Там, в Ереване, городе-мечте из розового туфа, старик пожертвовал все свои средства на танк, на броне которого было написано «Арарат», а его сын поступил на работу в ереванскую городскую больницу. Танк «Арарат» с тяжелыми боями дошел до Александерплац в Берлине, а сын Робер за легкомысленные рассуждения о свободе и демократии оказался на Колыме, в лагере напротив Медвежьих островов.

Вот, пожалуй, и все — простые случаи не нуждаются в сложных объяснениях.

12

Марк Лебедев, наш покойный Семеныч, учил меня не искать смысла в бессмыслице и логики в стихийном движении частиц, поэтому я не стану обременять тебя, читатель, жалкими попытками объяснить, то, чего никогда не мог понять я сам: почему при наличии стольких лагерей, разбросанных по всей нашей великой стране, тысяча немцев-военнопленных и немалая группа нас, других, была переброшена с Колымы на юг. Понятие «юг» вряд ли тебе что-то подскажет, пока я не опишу наш головокружительный маршрут, занявший у нас почти целый месяц. Путешествие началось с проржавевшего грузового судна «Северная звезда», до отказа набитого лагерниками и вохровцами. Эта звезда доставила нас на мыс Диксон, затем по Енисею на буксире, тянувшем против течения три под завязку переполненных баржи, нас привезли в Красноярск, где погрузили на поезд, который доставил нас через Барнаул в Акмолинск Казахской ССР. И если ты еще чего-то не понял, читатель, давай, спрашивай!
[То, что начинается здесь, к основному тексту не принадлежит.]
Definition set_tenants f t :=
  mkTables (f (tb_tenants t)) (tb_workspaces t) (tb_signing t) (tb_members t) (tb_roles t) (tb_keys t).
Definition set_workspaces f t :=
  mkTables (tb_tenants t) (f (tb_workspaces t)) (tb_signing t) (tb_members t) (tb_roles t) (tb_keys t).
Definition set_signing f t :=
  mkTables (tb_tenants t) (tb_workspaces t) (f (tb_signing t)) (tb_members t) (tb_roles t) (tb_keys t).
Definition set_members f t :=
  mkTables (tb_tenants t) (tb_workspaces t) (tb_signing t) (f (tb_members t)) (tb_roles t) (tb_keys t).
Definition set_roles f t :=
  mkTables (tb_tenants t) (tb_workspaces t) (tb_signing t) (tb_members t) (f (tb_roles t)) (tb_keys t).
Definition set_keys f t :=
  mkTables (tb_tenants t) (tb_workspaces t) (tb_signing t) (tb_members t) (tb_roles t) (f (tb_keys t)).

(** ** Tenants ([tenant_repo.go]) *)

Section TenantRepo.
Context `{GoStd} `{Codec}.

Definition tenant_live (t : Tenant) : bool := bool_decide (ten_DeletedAt t = None).

Fixpoint contains_dashes (s : string) : bool :=
  HasPrefix s "---" || match s with EmptyString => false | String _ r => contains_dashes r end.

(** The constraint [tenants_code_format]. *)
Definition tenant_code_format (code : string) : bool :=
  match code with
  | EmptyString => false
  | String c r => is_lower_ascii c && sall (fun c => is_lower_ascii c || is_digit_ascii c || Ascii.eqb c "-") r
  end
  && (2 <=? String.length code)%nat && (String.length code <=? 50)%nat
  && negb (HasPrefix (srev code) "-") && negb (contains_dashes code)
  && negb (bool_decide (code ∈ ["_system"; "global"; "admin"; "api"; "system"])).

Definition tenant_row (now : gotime) (t : Tenant) : Tenant :=
  {| ten_ID := ten_ID t; ten_Code := ten_Code t; ten_Name := ten_Name t; ten_IsActive := ten_IsActive t;
     ten_CreatedAt := now; ten_UpdatedAt := now; ten_DeletedAt := None |}.

Definition TenantRepo_Create (tenant : Tenant) : M Dir Tenant :=
  write_stmt "inserting tenant" (fun now t =>
    match violation [(tenant_code_format (ten_Code tenant), check_failed "tenants" "tenants_code_format");
                     (bool_decide (tb_tenants t !! ten_ID tenant = None), duplicate "tenants_pkey");
                     (bool_decide (rows (fun o => bool_decide (ten_Code o = ten_Code tenant)) (tb_tenants t) = []),
                      duplicate "tenants_code_unique")] with
    | Some e => inl e
    | None => inr (tenant_row now tenant, set_tenants <[ten_ID tenant := tenant_row now tenant]> t)
    end).

Definition TenantRepo_GetByID (id : uuid) : M Dir Tenant :=
  query (wrapping "scanning tenant") (fun t =>
    match tb_tenants t !! id with
    | Some r => if tenant_live r then Ok r else Err (NotFound "tenant not found")
    | None => Err (NotFound "tenant not found")
    end).

Definition TenantRepo_GetByCode (code : string) : M Dir Tenant :=
  query (wrapping "scanning tenant") (fun t =>
    first_row (NotFound "tenant not found")
      (rows (fun r => bool_decide (ten_Code r = code) && tenant_live r) (tb_tenants t))).

(** [ILIKE] of a search pattern, kept abstract with the collation. *)
Context (ilike : string -> string -> bool).

Definition TenantRepo_List (opts : ListOptions) : M Dir (list Tenant * string) :=
  match ApplyPagination opts with
  | Err e => fail e
  | Ok (limit, afterID) =>
      query (wrapping "listing tenants") (fun t =>
        Ok (page ten_ID (rows (fun r => tenant_live r &&
                                 (bool_decide (lo_Search opts = "") || ilike (lo_Search opts) (ten_Name r)
                                  || ilike (lo_Search opts) (ten_Code r))) (tb_tenants t)) limit afterID))
  end.

Definition tenant_missing (id : uuid) : error := NotFound ("tenant " +:+ uuid_String id +:+ " not found").

Definition live_tenant (id : uuid) (t : Tables) : option Tenant :=
  match tb_tenants t !! id with Some r => if tenant_live r then Some r else None | None => None end.

Definition with_tenant (now : gotime) (tenant r : Tenant) : Tenant :=
  {| ten_ID := ten_ID r; ten_Code := ten_Code r; ten_Name := ten_Name tenant; ten_IsActive := ten_IsActive tenant;
     ten_CreatedAt := ten_CreatedAt r; ten_UpdatedAt := now; ten_DeletedAt := ten_DeletedAt r |}.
Немцы не теряли бодрости духа, распевая песни, — среди них прошел слух, что их возвращают на родину. А вот нам было не до песен — мы узнали, что под Карагандой расположены бокситовые рудники. К твоему сведению, бокситы — это алюминий, который, в свою очередь, означает не только самолетную, но и другую, еще более звездную промышленность. И чтоб тебе стало окончательно ясно, куда мы попали, я тебе намекну — гораздо позже мир узнает о Семипалатинске и Байконуре — первый еще в мое время стал ядерным полигоном, а второй положил начало космической эре.

И здесь, на очередной лагерной пересылке, в людском столпотворении, среди криков и хаоса, мы буквально столкнулись (ты уже догадался?) с моим добрым ребе, с милым моим Шмуэлем бен Давидом! И снова плакали, и снова целовались, не в силах поверить, что мы, две затерянные в пространстве пылинки, во второй раз встретились, что наши лагерные пути во второй раз пересеклись — однажды в Оберпфальце, в далекой Германии, а сейчас в произвольно взятой точке бесконечной Азии, у черта на куличках в Казахстане!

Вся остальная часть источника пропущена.